Sweet Kitchen Tips 10

Did you know all eggs are NOT alike?

Case in point – Weight.

Eggs are size by minimum weight.  While size does not make a bit of a difference when you are cooking eggs to serve in individual portions such as when frying or poaching, when baking, it makes ALL the difference in the world.  Some baking cookbooks will give you the metric weight, which at this point you may rejoice and kiss that author - they just made your life easier - of course assuming you have a nice little kitchen scale as part of your kitchen gadgets - if not, go and get one - stat!  But, if you don’t and you encounter the recipe without the weight measurements, you can use this handy chart below to check that you are using the right size egg for that recipe:

  • Jumbo - Greater than 2.5oz or 71g
  • Very large or Extra Large (XL) - Greater than 2.25oz or 64oz
  • Large (L) - Greater than 2.0oz or 57g
  • Medium (M) - Greater than 1.75oz or 50g
  • Small (S) - Greater than 1.05oz or 43g

So now that you know how to weight them.

How about storing them?

While eggs look as if they are sealed, the shells are, in fact, porous, making eggs vulnerable to bacteria and odors.  To protect them from smells, they should be stored in their box or in a special egg compartment in the refrigerator, at or below 39F.  At this condition they can be stored safely for 3 to 4 weeks.  If you regularly use eggs quickly (Like me!) and have a suitable cool area (not like me!), away from sunlight (nope), then the eggs can be stored in a wire or wicker basket or in their box.  As long as the outside temperature does not go above the 68 degree mark they will be good for about a week.

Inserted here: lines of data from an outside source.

Record page := mkPage {
  boxes : list (text * bool);
  rangeEl : option text;
  bootstrapEl : option (option config);
  chipsEl : option chips;
  countEl : option text;
  filterEl : option text;
  items : list (option text * bool);
  filterEmpty : option bool;
  sensorList : bool;
  host : option (list node);
  statusEl : option text;
  chart : option Z;
  charts : list (Z * chart_config);
  nextChart : Z;
  lastPayload : option payload;
  location : url;
  requests : list (Z * text);
  nextRequest : Z
}.
Definition set_boxes v r := mkPage v (rangeEl r) (bootstrapEl r) (chipsEl r) (countEl r) (filterEl r) (items r) (filterEmpty r) (sensorList r) (host r) (statusEl r) (chart r) (charts r) (nextChart r) (lastPayload r) (location r) (requests r) (nextRequest r).
Definition set_rangeEl v r := mkPage (boxes r) v (bootstrapEl r) (chipsEl r) (countEl r) (filterEl r) (items r) (filterEmpty r) (sensorList r) (host r) (statusEl r) (chart r) (charts r) (nextChart r) (lastPayload r) (location r) (requests r) (nextRequest r).
Definition set_bootstrapEl v r := mkPage (boxes r) (rangeEl r) v (chipsEl r) (countEl r) (filterEl r) (items r) (filterEmpty r) (sensorList r) (host r) (statusEl r) (chart r) (charts r) (nextChart r) (lastPayload r) (location r) (requests r) (nextRequest r).
Definition set_chipsEl v r := mkPage (boxes r) (rangeEl r) (bootstrapEl r) v (countEl r) (filterEl r) (items r) (filterEmpty r) (sensorList r) (host r) (statusEl r) (chart r) (charts r) (nextChart r) (lastPayload r) (location r) (requests r) (nextRequest r).
Definition set_countEl v r := mkPage (boxes r) (rangeEl r) (bootstrapEl r) (chipsEl r) v (filterEl r) (items r) (filterEmpty r) (sensorList r) (host r) (statusEl r) (chart r) (charts r) (nextChart r) (lastPayload r) (location r) (requests r) (nextRequest r).
Definition set_filterEl v r := mkPage (boxes r) (rangeEl r) (bootstrapEl r) (chipsEl r) (countEl r) v (items r) (filterEmpty r) (sensorList r) (host r) (statusEl r) (chart r) (charts r) (nextChart r) (lastPayload r) (location r) (requests r) (nextRequest r).
Definition set_items v r := mkPage (boxes r) (rangeEl r) (bootstrapEl r) (chipsEl r) (countEl r) (filterEl r) v (filterEmpty r) (sensorList r) (host r) (statusEl r) (chart r) (charts r) (nextChart r) (lastPayload r) (location r) (requests r) (nextRequest r).
Definition set_filterEmpty v r := mkPage (boxes r) (rangeEl r) (bootstrapEl r) (chipsEl r) (countEl r) (filterEl r) (items r) v (sensorList r) (host r) (statusEl r) (chart r) (charts r) (nextChart r) (lastPayload r) (location r) (requests r) (nextRequest r).
Definition set_sensorList v r := mkPage (boxes r) (rangeEl r) (bootstrapEl r) (chipsEl r) (countEl r) (filterEl r) (items r) (filterEmpty r) v (host r) (statusEl r) (chart r) (charts r) (nextChart r) (lastPayload r) (location r) (requests r) (nextRequest r).
Definition set_host v r := mkPage (boxes r) (rangeEl r) (bootstrapEl r) (chipsEl r) (countEl r) (filterEl r) (items r) (filterEmpty r) (sensorList r) v (statusEl r) (chart r) (charts r) (nextChart r) (lastPayload r) (location r) (requests r) (nextRequest r).
Definition set_statusEl v r := mkPage (boxes r) (rangeEl r) (bootstrapEl r) (chipsEl r) (countEl r) (filterEl r) (items r) (filterEmpty r) (sensorList r) (host r) v (chart r) (charts r) (nextChart r) (lastPayload r) (location r) (requests r) (nextRequest r).
Definition set_chart v r := mkPage (boxes r) (rangeEl r) (bootstrapEl r) (chipsEl r) (countEl r) (filterEl r) (items r) (filterEmpty r) (sensorList r) (host r) (statusEl r) v (charts r) (nextChart r) (lastPayload r) (location r) (requests r) (nextRequest r).
Definition set_charts v r := mkPage (boxes r) (rangeEl r) (bootstrapEl r) (chipsEl r) (countEl r) (filterEl r) (items r) (filterEmpty r) (sensorList r) (host r) (statusEl r) (chart r) v (nextChart r) (lastPayload r) (location r) (requests r) (nextRequest r).
Definition set_nextChart v r := mkPage (boxes r) (rangeEl r) (bootstrapEl r) (chipsEl r) (countEl r) (filterEl r) (items r) (filterEmpty r) (sensorList r) (host r) (statusEl r) (chart r) (charts r) v (lastPayload r) (location r) (requests r) (nextRequest r).
Definition set_lastPayload v r := mkPage (boxes r) (rangeEl r) (bootstrapEl r) (chipsEl r) (countEl r) (filterEl r) (items r) (filterEmpty r) (sensorList r) (host r) (statusEl r) (chart r) (charts r) (nextChart r) v (location r) (requests r) (nextRequest r).
Definition set_location v r := mkPage (boxes r) (rangeEl r) (bootstrapEl r) (chipsEl r) (countEl r) (filterEl r) (items r) (filterEmpty r) (sensorList r) (host r) (statusEl r) (chart r) (charts r) (nextChart r) (lastPayload r) v (requests r) (nextRequest r).
Definition set_requests v r := mkPage (boxes r) (rangeEl r) (bootstrapEl r) (chipsEl r) (countEl r) (filterEl r) (items r) (filterEmpty r) (sensorList r) (host r) (statusEl r) (chart r) (charts r) (nextChart r) (lastPayload r) (location r) v (nextRequest r).
Definition set_nextRequest v r := mkPage (boxes r) (rangeEl r) (bootstrapEl r) (chipsEl r) (countEl r) (filterEl r) (items r) (filterEmpty r) (sensorList r) (host r) (statusEl r) (chart r) (charts r) (nextChart r) (lastPayload r) (location r) (requests r) v.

Ok, those eggs have been sitting out for days…and have no clue how old is that egg?

A simple way to check for freshness is to drop an unbroken egg into a glass of water.  A fresh egg will sink straight down to the bottom and sit on the base of the glass.  An egg that is a bit older, but still safe, will come up to the middle and an old egg, that you need to throw away, like PRONTO, will float at the surface.

And how about when you need to use the yolks, but not the whites or the other way around?  How do we store them up?
For eggs yolks: store in a small bowl, covered with cold water (one or two teaspoons is enough) to prevent their outer membrane from hardening and cover the bowl with plastic wrap, making sure that you push the plastic close to the yolk.  Eggs whites can be frozen in an airtight container. Defrost overnight in the refrigerator and use immediately.